══ SUPPLIED DATA ══

(** The read may end before, between or after the firings of the interval:
    the upload ends in the preview of the table either way. *)
Lemma upload_with_read f rows tr ticks1 : forall ticks2 (k : nat) w,
  status (st w) = uploading -> interval w = Some f ->
  progress (st w) = 100 - 10 * Z.of_nat k ->
  readers w = [f] ->
  decode' (Some (bytes f)) = Js.Return rows -> hasData rows = true ->
  (List.length ticks1 + List.length ticks2 = k + 1)%nat ->
  exists w',
    exec' (map (fun t => (t, IntervalFired)) ticks1
             ++ (tr, ReaderLoaded) :: map (fun t => (t, IntervalFired)) ticks2) w
      = Some w' /\
    status (st w') = preview /\ progress (st w') = 100 /\
    interval w' = None /\ readers w' = [] /\
    jsonData (st w') = rows /\
    sheetHeaders (st w') = Object_keys (hd [] rows) /\
    file (st w') = file (st w) /\
    timeouts w' = timeouts w /\
    toasts w' = toasts w /\ downloads w' = downloads w /\
    errorCount (logs (st w')) = errorCount (logs (st w)).
Proof.
  induction ticks1 as [|t ticks1 IH]; intros ticks2 k w Hs Hi Hp Hr D E Hl.
  - cbn [map app exec enabled]. rewrite Hr.
    unfold dispatch at 1. cbn [handle]. rewrite Hr.
    rewrite (reader_onload_data _ _ _ _ _ _ _ D E).
    rewrite useEffect_same by reflexivity.
    match goal with |- context [exec' _ ?w1] =>
      destruct (ticks_finish f ticks2 k w1)
        as (w' & X & P1 & P2 & P3 & P4 & P5 & P6 & P7 & P8 & P9 & P10 & P11);
        [ exact Hs | exact Hi | exact Hp | simpl in Hl; lia | ]
    end.
    exists w'. split; [exact X|]. simpl in *. repeat split; assumption.
  - cbn [map app exec enabled]. rewrite Hi.
    destruct k as [|k].
    + assert (ticks1 = []) by (destruct ticks1; [reflexivity | simpl in Hl; lia]).
      assert (ticks2 = []) by (destruct ticks2; [reflexivity | subst; simpl in Hl; lia]).
      subst ticks1 ticks2.
      rewrite (tick_at_100 _ _ _ t w f Hs Hi) by (rewrite Hp; reflexivity).
      cbn [map app exec enabled]. simpl readers. rewrite Hr.
      unfold dispatch at 1. cbn [handle]. simpl readers. rewrite Hr.
      rewrite (reader_onload_data _ _ _ _ _ _ _ D E).
      rewrite useEffect_same by reflexivity.
      eexists; split; [reflexivity|]. simpl. repeat split; reflexivity.
    + assert (Hlt : (progress (st w) >=? 100) = false).
      { rewrite Hp, Z.geb_leb. apply Z.leb_gt. lia. }
      rewrite (tick_below_100 _ _ _ t w f Hs Hi Hlt).
      destruct (IH ticks2 k (setProgress (progress (st w) + 10) w))
        as (w' & Hx & Hw');
        [ assumption | assumption
        | cbn [setProgress with_st st progress]; lia
        | assumption | assumption | assumption
        | simpl in Hl; lia
        | exists w'; split; [exact Hx | exact Hw'] ].
Qed.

═══

• [TASK DIRECTIONS]:
Search the entries above for the string "unfold". Copy each line in which it appears.

• [RESULT]:
    unfold dispatch at 1. cbn [handle]. rewrite Hr.
      unfold dispatch at 1. cbn [handle]. simpl readers. rewrite Hr.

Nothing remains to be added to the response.